Black Hole Games, where you go to play and never come out. The tagline would be cheesy if the internet didn’t claim to be true. On the bus ride to the city, It’d been a mistake to scroll through the poorly made fan sites and blog posts dedicated to the place. Haunted, alien outpost, serial killer’s base of operations, a drug house, the lack of agreement added to the mystery.

I feel Billy’s large hand rest on my shoulder. “It’s time for Apollo to prove he’s a real man.”

I want to growl that I am a real man, but that would be unfair. The gaming club has never used the wrong pronouns or dead-named me.

Billy’s a tad obtuse. His gears are slowly turning. “I didn’t mean, dude..”

Cindy comes crashing in to save him. “Apollo will kick the ass of any three-armed murderer set to chop him up and shove him inside the arcade cases.”

“Even alien ghosts will tremble in fear from our Solo-mid.” Mike drops in.

“This is a bad idea,” Dylan says with a serious look before continuing. “A.P. will totally get Tron’d, or Big’d, maybe Jumanji’d.”

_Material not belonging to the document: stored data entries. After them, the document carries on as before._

(* ===== verification/UserWakelock.v ===== *)
(** Wake locks of user space: kernel/power/userwakelock.c.  Lines written into the sysfs files wake_lock and
    wake_unlock name a lock and an optional time-out in nanoseconds; the locks are kept in a red-black tree
    ordered by name ([Rbtree]) and are wake locks of the kernel ([Wakelock]).

    A line is a terminated text in memory.  [kzalloc] is an argument, the address of the new structure.
    The theorems are about names of 7-bit characters shorter than a page, which is what a sysfs file can hold; an example shows
    why other characters are excluded.  The show functions, which print the names, and debug messages are left out. *)
From stdpp Require Import gmap.
From S2P Require Import Prelude KString Vsprintf Time Wakelock WakelockUse Rbtree RbInsert RbErase RbWalk RbIndex.
From Stdlib Require Import Ascii.

Local Open Scope kernel_scope.

(** ** Reading the argument *)

(** [while ( *arg && !isspace( *arg)) arg++] and [while (isspace( *arg)) arg++], as the number of steps. *)
Fixpoint word_len (s : list Z) : option nat :=
  match s with
  | [] => None
  | c :: s' => if negb (c =? 0) && negb (isspace c) then n ← word_len s'; Some (S n) else Some O
  end.
Fixpoint space_len (s : list Z) : option nat :=
  match s with
  | [] => None
  | c :: s' => if isspace c then n ← space_len s'; Some (S n) else Some O
  end.

Definition NSEC_PER_JIFFY : Z := NSEC_PER_SEC / HZ.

Our healer, always managing to make a rational thought into something unbelievable.

“It’s tradition. Even you had to sneak into the haunted factory for the tournament in Dallas.”

Dylan huffs, “It was awful. A rat stole my Cheetos. Don’t let Mickey take your treats, A.P.”

Grabbing a Dr. Pepper from the cooler in the middle of the room, I flick the tab. It opens with a fizzing pop. “To Tradition!” I say, raising it high.

The rest of the team follows suit. It’s not like I won’t have my phone and location tracking for this trip.

***

No service. The last text I received was a wall of UFO and ghost emojis from Mike.

My response of skull and crossbones paired up with a game controller sits with a notice saying it cannot deliver it.

The phone slides into my pocket, my hand lightly brushing the pepper spray I keep on my keychain. It’s not like these abandoned buildings are ever in the good part of town. The world might have gotten more accepting, but those on the extreme have gotten worse.

Crime, drugs, economic downturn, and the nail in the coffin of the pandemic left the Holmes Mall abandoned and surrounded by a chain-link fence. The mall had been struggling before all that, which had allowed Richard and Mortimer to buy a dead movie theater and turn it into their fantasy arcade, Black Hole Games.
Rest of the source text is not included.